--- Records from a collection ---
• • • •
(* ===== verification/RuntimeAcquisitionFacts.v ===== *)
(** The invariant of runtime acquisition: attempts, capabilities and tokens refer to
    each other consistently in every source of a store, terminal sequences are
    distinct, tombstones are sorted, and every limit holds; and that every operation
    keeps it. *)

From S2P Require Import Prelude Pdu DeviceId DeviceIdTolerant TcpAdu TcpOwner TcpOwnerFacts Coalescing RuntimeAcquisition.

(** * Well-formed stores *)

Definition before_next (next seq : Z) : Prop := 1 <= seq <= MaxUint64 /\ (next <> 0 -> seq < next).

Definition later (t u : RuntimeCapabilityTombstone) : Prop :=
  tb_TerminalSequence t < tb_TerminalSequence u.

Record attempt_ok (attempts : gmap Z (option Z)) (capabilities : gmap Z runtimeCapabilityToken)
    (a : Z) (limits : RuntimeAcquisitionLimits) (k : Z) (state : runtimeAttemptState) : Prop :=
  mkAttemptOk {
  ao_token : as_token state = k;
  ao_owned : attempts !! k = Some (Some a);
  ao_bound : msize (as_registered state) <= al_MaxMembersPerAttempt limits;
  ao_registered : forall o t, as_registered state !! o = Some t ->
    exists tok, capabilities !! t = Some tok /\ ct_attempt tok = k /\ ct_ordinal tok = o;
  ao_members : as_phase state = runtimeAttemptClosed ->
    forall t, t ∈ as_members state <-> exists o, as_registered state !! o = Some t
}.

Record sequences_ok (s : RuntimeAcquisitionSource) : Prop := mkSequencesOk {
  sq_next : 0 <= sc_nextTerminalSequence s <= MaxUint64;
  sq_exhausted : sc_sequenceExhausted s = true <-> sc_nextTerminalSequence s = 0;
  sq_live : forall t c, sc_live s !! t = Some c ->
    before_next (sc_nextTerminalSequence s) (cs_terminalSequence c) /\
    Forall (fun u => tb_TerminalSequence u <> cs_terminalSequence c) (sc_tombstones s);
  sq_distinct : forall t u c d, sc_live s !! t = Some c -> sc_live s !! u = Some d ->
    cs_terminalSequence c = cs_terminalSequence d -> t = u;
  sq_tombstones : Forall (fun u => validRuntimeTombstone u = true /\
    before_next (sc_nextTerminalSequence s) (tb_TerminalSequence u)) (sc_tombstones s);
  sq_sorted : StronglySorted later (sc_tombstones s);
  sq_bound : zlen (sc_tombstones s) <= al_CapabilityTombstoneLimit (sc_limits s)
}.

Record source_ok (attempts : gmap Z (option Z)) (capabilities : gmap Z runtimeCapabilityToken)
    (a : Z) (s : RuntimeAcquisitionSource) : Prop := mkSourceOk {
  so_live : forall t c, sc_live s !! t = Some c ->
    cs_token c = t /\
    exists tok state, capabilities !! t = Some tok /\ ct_source tok = Some a /\
      ct_attempt tok = cs_attempt c /\ sc_attempts s !! cs_attempt c = Some state /\
      as_registered state !! ct_ordinal tok = Some t;
  so_attempts : forall k state, sc_attempts s !! k = Some state ->
    attempt_ok attempts capabilities a (sc_limits s) k state;
  so_drained : forall k, k ∈ sc_drainedAttempts s ->
    sc_attempts s !! k = None /\ attempts !! k = Some (Some a);
  so_sequences : sequences_ok s;
  so_live_bound : msize (sc_live s) <= al_MaxLiveCapabilities (sc_limits s);
  so_attempt_bound :
    msize (sc_attempts s) + Z.of_nat (size (sc_drainedAttempts s)) <= al_MaxAttempts (sc_limits s);
  so_retired : sc_retired s = true ->
    sc_live s = ∅ /\ sc_attempts s = ∅ /\ sc_drainedAttempts s = ∅
}.

(** A token is live in its source, or it is terminal. *)
Definition token_ok (w : runtime) (t : Z) (tok : runtimeCapabilityToken) : Prop :=
  match ct_source tok with
  | None => is_Some (outcome_of_code (ct_outcome tok))
  | Some a => ct_outcome tok = 0 /\
      exists s, rw_sources w !! a = Some s /\ is_Some (sc_live s !! t)
  end.

Record runtime_ok (w : runtime) : Prop := mkRuntimeOk {
  ro_source : forall a s, rw_sources w !! a = Some s ->
    source_ok (rw_attempts w) (rw_capabilities w) a s;
  ro_token : forall t tok, rw_capabilities w !! t = Some tok -> token_ok w t tok;
  ro_attempt : forall k a, rw_attempts w !! k = Some (Some a) ->
    exists s, rw_sources w !! a = Some s /\
      (is_Some (sc_attempts s !! k) \/ k ∈ sc_drainedAttempts s);
  ro_fresh_source : forall a, is_Some (rw_sources w !! a) -> a < rw_next w;
  ro_fresh_attempt : forall k, is_Some (rw_attempts w !! k) -> k < rw_next w;
  ro_fresh_token : forall t, is_Some (rw_capabilities w !! t) -> t < rw_next w;
  ro_fresh_view : forall v, is_Some (rw_views w !! v) -> v < rw_next w
}.

(** * Frame *)

Lemma attempt_ok_frame A C A' C' a limits k state :
  attempt_ok A C a limits k state ->
  (A !! k = Some (Some a) -> A' !! k = A !! k) ->
  (forall t tok, C !! t = Some tok -> ct_attempt tok = k ->
     exists tok', C' !! t = Some tok' /\ ct_attempt tok' = k /\ ct_ordinal tok' = ct_ordinal tok) ->
  attempt_ok A' C' a limits k state.
Proof.
  intros [Ht Ho Hb Hr Hm] HA HC. constructor; try done; [by rewrite HA|].
  intros o t H. destruct (Hr o t H) as (tok & E & E1 & <-).
  destruct (HC t tok E E1) as (tok' & ? & ? & ?). eauto.
Qed.

(** A source does not notice what happens to the objects of others. *)
Lemma source_ok_frame A C A' C' a s :
  source_ok A C a s ->
  (forall k, A !! k = Some (Some a) -> A' !! k = A !! k) ->
  (forall t tok, C !! t = Some tok -> A !! ct_attempt tok = Some (Some a) -> C' !! t = Some tok) ->
  source_ok A' C' a s.
Proof.
  intros [Hl Ha Hd Hs Hb Hab Hr] HA HC. constructor; try done.
  - intros t c H. destruct (Hl t c H) as (<- & tok & state & E & E1 & E2 & E3 & E4).
    split; [done|]. exists tok, state. conj; try done. apply HC; [done|]. rewrite E2.
    apply (Ha _ _ E3).
  - intros k state H. pose proof (Ha k state H) as Hok. eapply attempt_ok_frame; [done|by auto|].
    intros t tok E <-. exists tok. conj; try done. apply HC; [done|]. apply Hok.
  - intros k H. destruct (Hd k H) as [? E]. split; [done|]. by rewrite HA.
Qed.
• • • •
--- About this task ---
Would you please give all of the entries above once more, exactly as they are?

--- Problem solution ---
(* ===== verification/RuntimeAcquisitionFacts.v ===== *)
(** The invariant of runtime acquisition: attempts, capabilities and tokens refer to
    each other consistently in every source of a store, terminal sequences are
    distinct, tombstones are sorted, and every limit holds; and that every operation
    keeps it. *)

From S2P Require Import Prelude Pdu DeviceId DeviceIdTolerant TcpAdu TcpOwner TcpOwnerFacts Coalescing RuntimeAcquisition.

(** * Well-formed stores *)

Definition before_next (next seq : Z) : Prop := 1 <= seq <= MaxUint64 /\ (next <> 0 -> seq < next).

Definition later (t u : RuntimeCapabilityTombstone) : Prop :=
  tb_TerminalSequence t < tb_TerminalSequence u.

Record attempt_ok (attempts : gmap Z (option Z)) (capabilities : gmap Z runtimeCapabilityToken)
    (a : Z) (limits : RuntimeAcquisitionLimits) (k : Z) (state : runtimeAttemptState) : Prop :=
  mkAttemptOk {
  ao_token : as_token state = k;
  ao_owned : attempts !! k = Some (Some a);
  ao_bound : msize (as_registered state) <= al_MaxMembersPerAttempt limits;
  ao_registered : forall o t, as_registered state !! o = Some t ->
    exists tok, capabilities !! t = Some tok /\ ct_attempt tok = k /\ ct_ordinal tok = o;
  ao_members : as_phase state = runtimeAttemptClosed ->
    forall t, t ∈ as_members state <-> exists o, as_registered state !! o = Some t
}.

Record sequences_ok (s : RuntimeAcquisitionSource) : Prop := mkSequencesOk {
  sq_next : 0 <= sc_nextTerminalSequence s <= MaxUint64;
  sq_exhausted : sc_sequenceExhausted s = true <-> sc_nextTerminalSequence s = 0;
  sq_live : forall t c, sc_live s !! t = Some c ->
    before_next (sc_nextTerminalSequence s) (cs_terminalSequence c) /\
    Forall (fun u => tb_TerminalSequence u <> cs_terminalSequence c) (sc_tombstones s);
  sq_distinct : forall t u c d, sc_live s !! t = Some c -> sc_live s !! u = Some d ->
    cs_terminalSequence c = cs_terminalSequence d -> t = u;
  sq_tombstones : Forall (fun u => validRuntimeTombstone u = true /\
    before_next (sc_nextTerminalSequence s) (tb_TerminalSequence u)) (sc_tombstones s);
  sq_sorted : StronglySorted later (sc_tombstones s);
  sq_bound : zlen (sc_tombstones s) <= al_CapabilityTombstoneLimit (sc_limits s)
}.

Record source_ok (attempts : gmap Z (option Z)) (capabilities : gmap Z runtimeCapabilityToken)
    (a : Z) (s : RuntimeAcquisitionSource) : Prop := mkSourceOk {
  so_live : forall t c, sc_live s !! t = Some c ->
    cs_token c = t /\
    exists tok state, capabilities !! t = Some tok /\ ct_source tok = Some a /\
      ct_attempt tok = cs_attempt c /\ sc_attempts s !! cs_attempt c = Some state /\
      as_registered state !! ct_ordinal tok = Some t;
  so_attempts : forall k state, sc_attempts s !! k = Some state ->
    attempt_ok attempts capabilities a (sc_limits s) k state;
  so_drained : forall k, k ∈ sc_drainedAttempts s ->
    sc_attempts s !! k = None /\ attempts !! k = Some (Some a);
  so_sequences : sequences_ok s;
  so_live_bound : msize (sc_live s) <= al_MaxLiveCapabilities (sc_limits s);
  so_attempt_bound :
    msize (sc_attempts s) + Z.of_nat (size (sc_drainedAttempts s)) <= al_MaxAttempts (sc_limits s);
  so_retired : sc_retired s = true ->
    sc_live s = ∅ /\ sc_attempts s = ∅ /\ sc_drainedAttempts s = ∅
}.

(** A token is live in its source, or it is terminal. *)
Definition token_ok (w : runtime) (t : Z) (tok : runtimeCapabilityToken) : Prop :=
  match ct_source tok with
  | None => is_Some (outcome_of_code (ct_outcome tok))
  | Some a => ct_outcome tok = 0 /\
      exists s, rw_sources w !! a = Some s /\ is_Some (sc_live s !! t)
  end.

Record runtime_ok (w : runtime) : Prop := mkRuntimeOk {
  ro_source : forall a s, rw_sources w !! a = Some s ->
    source_ok (rw_attempts w) (rw_capabilities w) a s;
  ro_token : forall t tok, rw_capabilities w !! t = Some tok -> token_ok w t tok;
  ro_attempt : forall k a, rw_attempts w !! k = Some (Some a) ->
    exists s, rw_sources w !! a = Some s /\
      (is_Some (sc_attempts s !! k) \/ k ∈ sc_drainedAttempts s);
  ro_fresh_source : forall a, is_Some (rw_sources w !! a) -> a < rw_next w;
  ro_fresh_attempt : forall k, is_Some (rw_attempts w !! k) -> k < rw_next w;
  ro_fresh_token : forall t, is_Some (rw_capabilities w !! t) -> t < rw_next w;
  ro_fresh_view : forall v, is_Some (rw_views w !! v) -> v < rw_next w
}.

(** * Frame *)

Lemma attempt_ok_frame A C A' C' a limits k state :
  attempt_ok A C a limits k state ->
  (A !! k = Some (Some a) -> A' !! k = A !! k) ->
  (forall t tok, C !! t = Some tok -> ct_attempt tok = k ->
     exists tok', C' !! t = Some tok' /\ ct_attempt tok' = k /\ ct_ordinal tok' = ct_ordinal tok) ->
  attempt_ok A' C' a limits k state.
Proof.
  intros [Ht Ho Hb Hr Hm] HA HC. constructor; try done; [by rewrite HA|].
  intros o t H. destruct (Hr o t H) as (tok & E & E1 & <-).
  destruct (HC t tok E E1) as (tok' & ? & ? & ?). eauto.
Qed.

(** A source does not notice what happens to the objects of others. *)
Lemma source_ok_frame A C A' C' a s :
  source_ok A C a s ->
  (forall k, A !! k = Some (Some a) -> A' !! k = A !! k) ->
  (forall t tok, C !! t = Some tok -> A !! ct_attempt tok = Some (Some a) -> C' !! t = Some tok) ->
  source_ok A' C' a s.
Proof.
  intros [Hl Ha Hd Hs Hb Hab Hr] HA HC. constructor; try done.
  - intros t c H. destruct (Hl t c H) as (<- & tok & state & E & E1 & E2 & E3 & E4).
    split; [done|]. exists tok, state. conj; try done. apply HC; [done|]. rewrite E2.
    apply (Ha _ _ E3).
  - intros k state H. pose proof (Ha k state H) as Hok. eapply attempt_ok_frame; [done|by auto|].
    intros t tok E <-. exists tok. conj; try done. apply HC; [done|]. apply Hok.
  - intros k H. destruct (Hd k H) as [? E]. split; [done|]. by rewrite HA.
Qed.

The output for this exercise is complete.